Both IRIS and ARV position BO-EX as an urban housing actor deploying renewable energy, energy storage, and zero-emission neighbourhood solutions within real residential communities.
STICHTING BO-EX 91
Dutch social housing corporation providing real Utrecht neighbourhoods as deployment sites for sustainable energy and circular community solutions.
Their core work
BO-EX 91 is a Dutch social housing corporation based in Utrecht that brings the perspective of a real estate owner and residential community manager to EU research projects. Their practical contribution lies in providing real urban neighbourhoods as living laboratories — actual housing stock, tenants, and local governance structures where sustainable energy and circular economy solutions can be deployed and tested at scale. They bridge the gap between technology developers and end-users by managing citizen engagement, co-creation processes, and the operational realities of retrofitting and upgrading residential buildings. In EU projects, they represent the "demand side" of urban sustainability transitions: the organisations that own, operate, and are accountable for the places where people live.
What they specialise in
IRIS explicitly centred co-creation and citizen engagement as core mechanisms, a thread that continued in ARV through citizen awareness and stakeholder engagement work.
IRIS covered energy efficiency, energy storage, electric mobility, and smart solutions deployed within a city innovation platform context.
ARV (2022-2026) focuses specifically on climate-positive circular communities and zero-emission neighbourhoods, marking a shift toward whole-system circular thinking.
ARV introduces green digital financing and policy and regulations as keywords, suggesting BO-EX is expanding into the enabling conditions for sustainable housing at scale.
How they've shifted over time
In their first H2020 project (IRIS, from 2017), BO-EX focused on the technology integration layer of sustainable cities — deploying smart solutions, renewable energy, energy storage, and electric mobility within a city innovation platform, with co-creation as the engagement method. By their second project (ARV, from 2022), the framing had shifted decisively from "smart city tech" to "climate-positive circular communities" — emphasising whole-neighbourhood systemic change, indoor environmental quality, green digital financing, and the policy and regulatory environment that makes or blocks such change.
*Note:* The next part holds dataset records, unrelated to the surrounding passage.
(** The parameters of a prepared statement agree however they are asked for:
    the lookup of a data type by name never hits the internal invariant violation,
    and finds the data type of the first parameter of that name, which is also what
    the lookup by index gives and is built from the type the server announced. *)
Theorem prepared_parameters_agree {R Handle : Type} (column_data_type : ColumnType -> R) (cache : nat)
    (statement : PreparedStatement Handle) (name : string) :
  let p := new_from_prepared_statement column_data_type cache statement in
  exists dt, get_variable_data_type_by_name p name = Ret dt /\
  match dt with
  | Some dt => exists i c, cass_prepared_parameter_name (Some p) i = (CASS_OK, Some name) /\
      cass_prepared_parameter_data_type (Some p) i = Some dt /\
      variable_col_specs statement !! i = Some (name, c) /\ dt = column_data_type c /\
      forall j, (j < i)%nat -> cass_prepared_parameter_name (Some p) j <> (CASS_OK, Some name)
  | None => forall i, cass_prepared_parameter_name (Some p) i <> (CASS_OK, Some name)
  end.
Proof.
  simpl. unfold get_variable_data_type_by_name. simpl.
  set (specs := variable_col_specs statement).
  destruct (position (fun col_spec => bool_decide (col_spec.1 = name)) specs) as [i|] eqn:Hpos.
  - apply position_Some in Hpos as [((n & c) & Hi & Hn%bool_decide_eq_true) Hbefore]. simpl in Hn. subst n.
    rewrite list_lookup_fmap, Hi. simpl. eexists. split; [done|].
    exists i, c. unfold cass_prepared_parameter_name, cass_prepared_parameter_data_type. simpl. fold specs.
    rewrite list_lookup_fmap, Hi. split_and!; [done..|].
    intros j Hj. destruct (specs !! j) as [[n' c']|] eqn:Hsj; simpl; [|done].
    intros [= ->]. specialize (Hbefore j _ Hj Hsj). simpl in Hbefore. by rewrite bool_decide_eq_false in Hbefore.
  - exists None. split; [done|]. intros i. unfold cass_prepared_parameter_name. simpl. fold specs. destruct (specs !! i) as [[n c]|] eqn:Hi; [|done]. simpl.
    intros [= ->]. rewrite position_None in Hpos.
    specialize (Hpos _ (list_elem_of_lookup_2 _ _ _ Hi)). simpl in Hpos. by rewrite bool_decide_eq_false in Hpos.
Qed.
The trend is clear: from deploying specific technologies to transforming entire residential ecosystems, and from citizen engagement as a tool to circular economy as a design principle.
BO-EX is moving from technology pilot host toward a systemic actor in climate-positive housing, increasingly engaged with financing mechanisms and policy frameworks — making them a strong partner for projects that need a credible, large-scale residential deployment site in the Netherlands.
How they like to work
BO-EX participates exclusively as a consortium partner and has never led an H2020 project, which is consistent with their identity as an implementation and end-user organisation rather than a research or technology developer. Despite only two projects, they have accumulated 91 unique consortium partners — an unusually high number that reflects participation in large, multi-city Innovation Actions with broad consortia. This suggests they are comfortable operating within complex, multi-partner environments and contribute a distinct, non-duplicable asset: access to real housing stock and established tenant relationships.
BO-EX has connected with 91 unique partners across 14 countries through just two projects, indicating participation in large-scale European Innovation Actions with wide geographic spread. Their network likely spans technology developers, municipalities, universities, and other housing associations across Northern and Western Europe.
What sets them apart
BO-EX offers something most research and technology partners cannot: a real operational housing portfolio in a Dutch city, with existing tenant relationships and the institutional authority to implement building-level changes across hundreds of dwellings. For any project that needs to move beyond lab conditions and demonstrate solutions in lived residential environments, a social housing corporation is an irreplaceable partner. Their combination of co-creation experience, circular economy orientation, and growing engagement with green financing makes them particularly valuable for projects targeting the hard-to-decarbonise residential sector.
Highlights from their portfolio
- IRISA large-scale Innovation Action (EUR 1.2M to BO-EX alone) running 2017-2023 that used Utrecht as one of its lighthouse cities, integrating renewable energy, storage, electric mobility, and citizen co-creation within a replicable smart city platform.
- ARVAn ongoing project (2022-2026) pushing the frontier further into climate-positive circular communities and zero-emission neighbourhoods, with new dimensions of green digital financing and indoor environmental quality.